Thursday, September 26, 2013

Molecular Dynamics Sonification and Music Hack Day Chicago

I went to Music Hack Day Chicago this weekend (http://chicago.musichackday.org/index.php?page=Main+page). It was the first time I ever went to a Hackathon but was looking forward to spending 30-40 hours coding out something cool. Of course these hacks were supposed to have something to do with music and I decided upon programming a mechanism to sonify data from Molecular Dynamics simulations.

I recently received a grant from the national supercomputing center for computer time on Stampede at UTexas, currently ranked the sixth fastest super computer in the world (http://www.top500.org/lists/2013/06/). I have been running some equilibrium molecular dynamics simulations of proteins to understand conformational change pathways and basically figure out how proteins work the way they do. The amount data from these simulations is huge and complex and it is very multi-dimensional because not only are you looking at how each atom in the protein is moving in 3-dimensions but you are also looking at the physical forces that control this.

Normally one uses a variety of analysis software and also watches the simulations to try and observe obvious changes. As you can imagine simultaneously trying to understand any portion of this data is a crazy task visually so I set out to to use more senses. I wanted to sonify the data and play it back while watching the visual part of the simulation. Harnessing our auditory ability to pick out unique sounds.

So I created a layered musical arrangement that allows someone to listen for more subtle conformational changes while watching video of the simulation. This is different then most any other form of data sonification that I have found because it uses easily recognizable musical instruments whereas most data sonification just uses frequency shifted sine waves.

It surprisingly work really well and is really cool to experience. Code for demoing it is available here (https://drive.google.com/?tab=mo&authuser=0#folders/0B_R75gIJvkFUT0xveDlEaXZzQm8)

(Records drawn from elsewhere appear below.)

(** What a successful [mount_image] did: an optional [mkdir], then the
    [mount], which did not fail. *)
Lemma mount_image_inv (img : string) (t0 t1 : trace) :
  mount_image W img t0 = (Ok tt, t1) ->
  exists mk,
    t1 = mount_cmd W img :: mk ++ t0 /\
    (mk = [] \/ mk = [Run ["mkdir"; mnt W] None]) /\
    call_fails W (mk ++ t0) (mount_cmd W img) = None.
Proof.
  unfold mount_image, bind, exists_, when, ret. simpl.
  destruct (path_exists W t0 (mnt W)); simpl.
  - unfold do. destruct (call_fails W t0 (mount_cmd W img)) eqn:E; intros H; inversion H.
    exists []. auto.
  - unfold do at 1. destruct (call_fails W t0 (Run ["mkdir"; mnt W] None)); simpl;
      [intros H; discriminate H |].
    unfold do. destruct (call_fails W _ (mount_cmd W img)) eqn:E; intros H; inversion H.
    exists [Run ["mkdir"; mnt W] None]. auto.
Qed.

Lemma copyImgFiles_mounted (img : string) (files : list FileSpec) (direction : string)
    (t0 t1 : trace) :
  mount_image W img t0 = (Ok tt, t1) ->
  copyImgFiles W img files direction t0 =
    (match call_fails W (snd (for_each files (copy_one W direction) t1)) (umount_cmd W) with
     | Some e => Err e
     | None => fst (for_each files (copy_one W direction) t1)
     end,
     umount_cmd W :: snd (for_each files (copy_one W direction) t1)).
Proof.
  intros Hm. unfold copyImgFiles.
  rewrite (bind_Ok _ _ _ _ _ Hm). unfold try_finally, bind, do, ret.
  destruct (for_each files (copy_one W direction) t1) as [rb tb]. simpl.
  destruct (call_fails W tb (umount_cmd W)); reflexivity.
Qed.

(** C2: once the image is mounted, [copyImgFiles] ends with the
    [umount] call on every exit path.  Whatever the loop did ([body]) and
    however it ended ([rb]: normal return or the error of a copy step),
    the [umount] is the next and last call; the loop's outcome is then
    what the caller gets, unless the [umount] itself raises. *)
Theorem copyImgFiles_always_unmounts (img : string) (files : list FileSpec)
    (direction : string) (t0 t1 : trace)
    (Hm : mount_image W img t0 = (Ok tt, t1)) :
  exists rb body,
    for_each files (copy_one W direction) t1 = (rb, body ++ t1) /\
    snd (copyImgFiles W img files direction t0) = umount_cmd W :: body ++ t1 /\
    fst (copyImgFiles W img files direction t0) =
      match call_fails W (body ++ t1) (umount_cmd W) with
      | Some e => Err e
      | None => rb
      end.
Proof.
  rewrite (copyImgFiles_mounted img files direction t0 t1 Hm).
  destruct (for_each_extends direction files t1) as [body Hb].
  destruct (for_each files (copy_one W direction) t1) as [rb tb]. simpl in *. subst tb.
  exists rb, body. auto.
Qed.

(** C8, as amended: with a direction other than ['in'] and ['out'] and
    a file to copy, a mounted [copyImgFiles] makes no call but the
    [umount]: no file is copied, and the [umount] is run.  The call fails:
    with the [ValueError] when the [umount] succeeds, with the error of the
    [umount] otherwise. *)
Theorem copyImgFiles_bad_direction (img : string) (f : FileSpec) (rest : list FileSpec)
    (direction : string) (t0 t1 : trace)
    (Hin : direction <> "in") (Hout : direction <> "out")
    (Hm : mount_image W img t0 = (Ok tt, t1)) :
  copyImgFiles W img (f :: rest) direction t0 =
    (match call_fails W t1 (umount_cmd W) with
     | Some e => Err e
     | None => Err (ValueError "direction option must be either 'in' or 'out'")
     end,
     umount_cmd W :: t1).
Proof.
  rewrite (copyImgFiles_mounted img (f :: rest) direction t0 t1 Hm).
  simpl. unfold bind, copy_one, raise.
  destruct (decide (direction = "in")); [contradiction |].
  destruct (decide (direction = "out")); [contradiction |].
  reflexivity.
Qed.

End MountTransaction.

(** A world in which every [rsync] fails and everything else succeeds. *)
Definition rsync_fails_world : world :=
  mkWorld "/mnt" "-j4" 1000 (fun _ => "[...]")
    (fun _ _ => true)
    (fun _ c => match c with RunShell _ _ => Some CalledProcessError | _ => None end)
    (fun _ _ => "").

Lemma copyImgFiles_always_unmounts_witness :
  copyImgFiles rsync_fails_world "test.img" [mkFileSpec "/host/etc/motd" "/etc/motd"] "in" [] =
    (Err CalledProcessError,
     [Run ["sudo"; "umount"; "/mnt"] None;
      RunShell "sudo rsync -a --chown=root:root /host/etc/motd /mnt/etc/motd" None;
      Run ["sudo"; "mount"; "-o"; "loop"; "test.img"; "/mnt"] None]).
Proof.
  destruct (copyImgFiles_always_unmounts rsync_fails_world "test.img"
              [mkFileSpec "/host/etc/motd" "/etc/motd"] "in" []
              [Run ["sudo"; "mount"; "-o"; "loop"; "test.img"; "/mnt"] None] eq_refl)
    as (rb & body & Hloop & Ht & Hr).
  vm_compute in Hloop. inversion Hloop; subst rb.
  apply app_inv_tail with (l := [_]) (l1 := [_]) in H1. subst body.
  destruct (copyImgFiles _ _ _ _ _) as [r t]. simpl in Ht, Hr. now subst r t.
Defined.

Lemma copyImgFiles_bad_direction_witness :
  copyImgFiles calm_world "test.img" [mkFileSpec "/host/etc/motd" "/etc/motd"] "sideways" [] =
    (Err (ValueError "direction option must be either 'in' or 'out'"),
     [Run ["sudo"; "umount"; "/mnt"] None;
      Run ["sudo"; "mount"; "-o"; "loop"; "test.img"; "/mnt"] None]).
Proof.
  apply (copyImgFiles_bad_direction calm_world "test.img"
           (mkFileSpec "/host/etc/motd" "/etc/motd") [] "sideways" []
           [Run ["sudo"; "mount"; "-o"; "loop"; "test.img"; "/mnt"] None]);
    [discriminate | discriminate | reflexivity].
Defined.

(** A world in which the [mount] fails, and one in which the [umount]
    fails; everything else succeeds. *)
Definition mount_fails_world : world :=
  mkWorld "/mnt" "-j4" 1000 (fun _ => "[...]")
    (fun _ _ => true)
    (fun _ c => match c with
                | Run ["sudo"; "mount"; _; _; _; _] _ => Some CalledProcessError
                | _ => None
                end)
    (fun _ _ => "").

Definition umount_fails_world : world :=
  mkWorld "/mnt" "-j4" 1000 (fun _ => "[...]")
    (fun _ _ => true)
    (fun _ c => match c with
                | Run ["sudo"; "umount"; _] _ => Some CalledProcessError
                | _ => None
                end)
    (fun _ _ => "").
Lemma heap_Push_heapOrdered (h h' : Heap) x :
  heapOrdered (length h) h -> heap_Push h x = Some h' ->
  heapOrdered (length h') h'.
Proof.
  unfold heap_Push, Len. intros Hh.
  assert (Hlen : (length (Push h x) - 1 = length h)%nat)
    by (unfold Push; rewrite length_app; simpl; lia).
  rewrite Hlen. apply up_heapOrdered.
  - unfold Push. rewrite length_app. simpl. lia.
  - apply upInv_Push. exact Hh.
Qed.

(** ** [down] *)

Lemma down_unfold fuel (h : Heap) i n :
  down (S fuel) h i n =
    if decide (n ≤ 2 * i + 1)%nat then Some h
    else
      right ← (if decide (2 * i + 1 + 1 < n)%nat
               then Less h (2 * i + 1 + 1) (2 * i + 1) else Some false);
      lt ← Less h (if right : bool then 2 * i + 1 + 1 else 2 * i + 1)%nat i;
      if negb lt then Some h
      else h' ← Swap h i (if right : bool then 2 * i + 1 + 1 else 2 * i + 1)%nat;
           down fuel h' (if right : bool then 2 * i + 1 + 1 else 2 * i + 1)%nat n.
Proof. reflexivity. Qed.

Lemma downInv_leaf n (h : Heap) i :
  (n ≤ 2 * i + 1)%nat -> downInv n h i -> heapOrdered n h.
Proof.
  intros Hn [Hrest _] k Hk. apply Hrest; [exact Hk|].
  intros Hp. apply (parent_child k i) in Hp; lia.
Qed.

The sounds that one can hear in the video:

The piano key in the beginning represents the radius of gyration of the protein as it becomes higher in pitch the radius of gyration is becoming larger, as it becomes lower the radius of gyration is smaller. The radius of gyration is a measure of movement away from a center of mass, so basically if the protein is expanding or shrinking (https://en.wikipedia.org/wiki/Radius_of_gyration)

The beeps represent the RMSD of each residue as compared to frame 1 of the simulation. As the RMSD from the starting structure become higher the pitch becomes higher. Each beep is for each residue and they are performed in order. RMSD is basically how far each residue moved from it's initial position in relation to the protein(i.e. minus translation motion) (https://en.wikipedia.org/wiki/Root-mean-square_deviation_of_atomic_positions)

To determine where a residue is located listen for secondary structure cues.

The percentage secondary structure as calculated by dssp is the background sounds.
This is an explaination of secondary structure (https://en.wikipedia.org/wiki/Protein_secondary_structure)

A violin is played for the first quarter of the protein and represents the amount of structure in the whole protein, a combination of alpha helix, beta sheet and turn. It becomes higher in pitch as the number goes up and lower as it goes down.
The second quarter of the protein's background sound is Monks making an ohhh noise(according to MIDI tables) it is a representative of the percentage alpha helix. It becomes higher in pitch as the number goes up and lower as it goes down.
For the third quarter of the protein the background sound is a guitar it is a representative of the percentage beta sheet. It becomes higher in pitch as the number goes up and lower as it goes down.
The final quarter is a Sci-Fi noise (called so by MIDI tables), it represents percentage coil. It becomes higher in pitch as the number goes up and lower as it goes down.
So for instance if you hear a group of high pitch beeps during the violin you know they are in the first quarter of the protein.

The protein is HIV protease is a dimer(i.e. composed of two of the same protein). This means the sonification of the first half will be one half and the second half will be the other. Being a dimer doesn't mean that the conformational changes are symmetric either so the two halves can sound different.

Listen to the sounds a see if you can identify where in the protein the conformational changes are occurring. 










What one can tell is that the high pitched beeps are in the beginning and end also the middle of each half.The beginning and end of proteins, the termini are often very flexible and so change alot but are often not related to protein function. However, the high beeps in the middle(residues 40-60) are the flaps of the HIV protease that open up to allow substrate binding and cleavage and allow the virus to be active. It is pretty cool that this works!